Assis sur une caisse en bois, sous le soleil printanier de cet hiver, Kamel, que les gens du port appellent respectueusement âmmi Kamel, est connu de tous à la pêcherie. D’emblée il entre dans le vif du sujet, la réparation des filets de pêche est plus qu’un métier pour ce soixantenaire. Fièrement et modestement, il dit n’avoir appris que les métiers de la mer, et qu’il s’agit des plus beaux métiers de la terre.

« Je suis originaire de Dellys, j’y habite encore et je fais la route chaque jour, à part le vendredi. Mes frères étaient des marins et c’est avec eux que j’ai appris la réparation dans les années 80. J’avais à peine 17 ans. A cette époque, la réparation de filets n’était pas un métier à part entière comme aujourd’hui. Chaque marin devait maîtriser cette pratique. Pour ma part, j’ai tout appris sur le tas. J’ai été capitaine, second, mécanicien et ramendeur. J’ai sillonné le littoral et j’ai même travaillé en Mauritanie », raconte Kamel.

Cap sur le métier de ramendeur

Au fil des nœuds, Kamel dénoue les secrets d’un métier peu connu du grand public. Son récit n’interrompt pas son travail. Il répare un filet de pêche de sardine, à l’aide de l’aiguille à ramender. Agile et rapide, il reconstitue les mailles du filet et les renforce.

Plusieurs autres ramendeurs réparent les filets au port. Certains travaillent en solitaire tandis que d’autres en binôme. Kamel est en compagnie de Abdelmoumen, âgé de 37 ans. Deux générations de ramendeurs, mus par la même passion, celle d’un métier au service de la mer. « Les filets de pêche sont achetés en coupons. Donc avant la réparation il y a la couture. Nous assemblons ces coupons pour en faire des filets de pêche. Certains sont flottants, d’autres font fixes. Lorsque le filet de pêche est bien monté, la moisson est riche », affirme Abdelmoumen

Attentif au récit de son aîné, Abdelmoumen appuie les dires de Kamel avec des exemples pour simplifier la compréhension. Ce jeune ramendeur est titulaire du diplôme de « capacitaire à la pêche ». Il dit que les filets de pêche constituent la partie la plus technique de son apprentissage.

« A l’école, on nous apprend beaucoup de choses, notamment le maillage de la nappe. Celui-ci doit être adapté à l’espèce de poissons pêchés. Si on pêche le rouget, la taille de la maille doit être entre 19 à 23 mm. Les mailles de 25 mm permettent de pêcher des petits poissons », détaille Abdelmoumen.
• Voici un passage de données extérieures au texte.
Lemma sort_insert_filter (k a : A) (l : list A) :
  List.filter (eqv k) (sort_insert cmp a l) =
  if eqv k a then a :: List.filter (eqv k) l else List.filter (eqv k) l.
Proof using eqv_keeps.
  induction l as [|b l IH]; simpl; [reflexivity|].
  destruct (0 <? cmp a b) eqn:Hab; simpl.
  - rewrite IH. destruct (eqv k a) eqn:Ha, (eqv k b) eqn:Hb; try reflexivity.
    apply Z.ltb_lt in Hab. pose proof (eqv_keeps k a b Ha Hb) as Hk.
    unfold keeps in Hk. lia.
  - reflexivity.
Qed.

Lemma Array_sort_stable (k : A) (l : list A) :
  List.filter (eqv k) (Array_sort cmp l) = List.filter (eqv k) l.
Proof using eqv_keeps.
  induction l as [|a l IH]; simpl; [reflexivity|].
  rewrite sort_insert_filter, IH. reflexivity.
Qed.

End StableSort.

(** * The parts of [getConstructionElements] *)

Section Parts.
Context `{Imports State} (xScale yScale : Scale.t).

Lemma makePart_Ok (e : Element.t) (p : Part.t) :
  makePart xScale yScale e = Ok p ->
  exists d c,
    Element.diameter e = Some d /\ elem_coordinates e = Ok c /\
    Part.radius p = num_div (to_num (Diameter.value d)) (Fin 2) /\
    part_xs p = (if has_radius p then xs_at xScale (Part.radius p) else (None, None)) /\
    Side.y2 (Part.left p) = Scale.call yScale (Fin (Coordinates.end_ c)).
Proof.
  unfold makePart, elem_coordinates.
  destruct (Element.position e) as [pos|]; simpl; [|discriminate].
  destruct (Element.diameter e) as [d|]; simpl; [|discriminate].
  destruct (Position.coordinates pos) as [c|]; simpl; [|discriminate].
  intros [= <-]. exists d, c. unfold part_xs, has_radius, xs_at. simpl.
  repeat split; try reflexivity.
  by destruct (truthy _).
Qed.

Lemma makePart_is_Ok (e : Element.t) :
  is_Ok (makePart xScale yScale e) = isDrawable e && has_diameter e.
Proof.
  unfold makePart, isDrawable, has_diameter.
  destruct (Element.position e) as [pos|]; simpl; [|reflexivity].
  destruct (Element.diameter e) as [d|]; simpl.
  - by destruct (Position.coordinates pos).
  - by destruct (Position.coordinates pos).
Qed.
Pour ne pas se perdre dans les détails et le jargon de ce métier, Kamel revient à une base fondamentale : la flottille maritime est constituée de chalutiers, sardiniers et petits métiers. Le maillage des filets est adapté aux espèces ciblées et la technique de pêche. Notre interlocuteur donne l’exemple du chalutier qui doit son nom à sa technique de pêche, à savoir le chalut, qui consiste à traîner le filet en mer et capturer les poissons sur son passage.

Dans les mailles du filet

Entassés devant chaque bateau amarré, les filets de pêche semblent tous pareils. Pourtant, l’uniformité n’a pas sa place dans ce domaine. Kamel le confirme en donnant quelques indications pour les différencier. Il indique que les filets de couleur noire, c’est pour la sardine, le bleu pêche la crevette, etc. Les mailles du filet, en forme de losange, sont dimensionnées en fonction du poisson. La taille du filet dépend de celle du bateau. « Un bateau de 18 m prend un filet de 8000 mailles », précise-t-il.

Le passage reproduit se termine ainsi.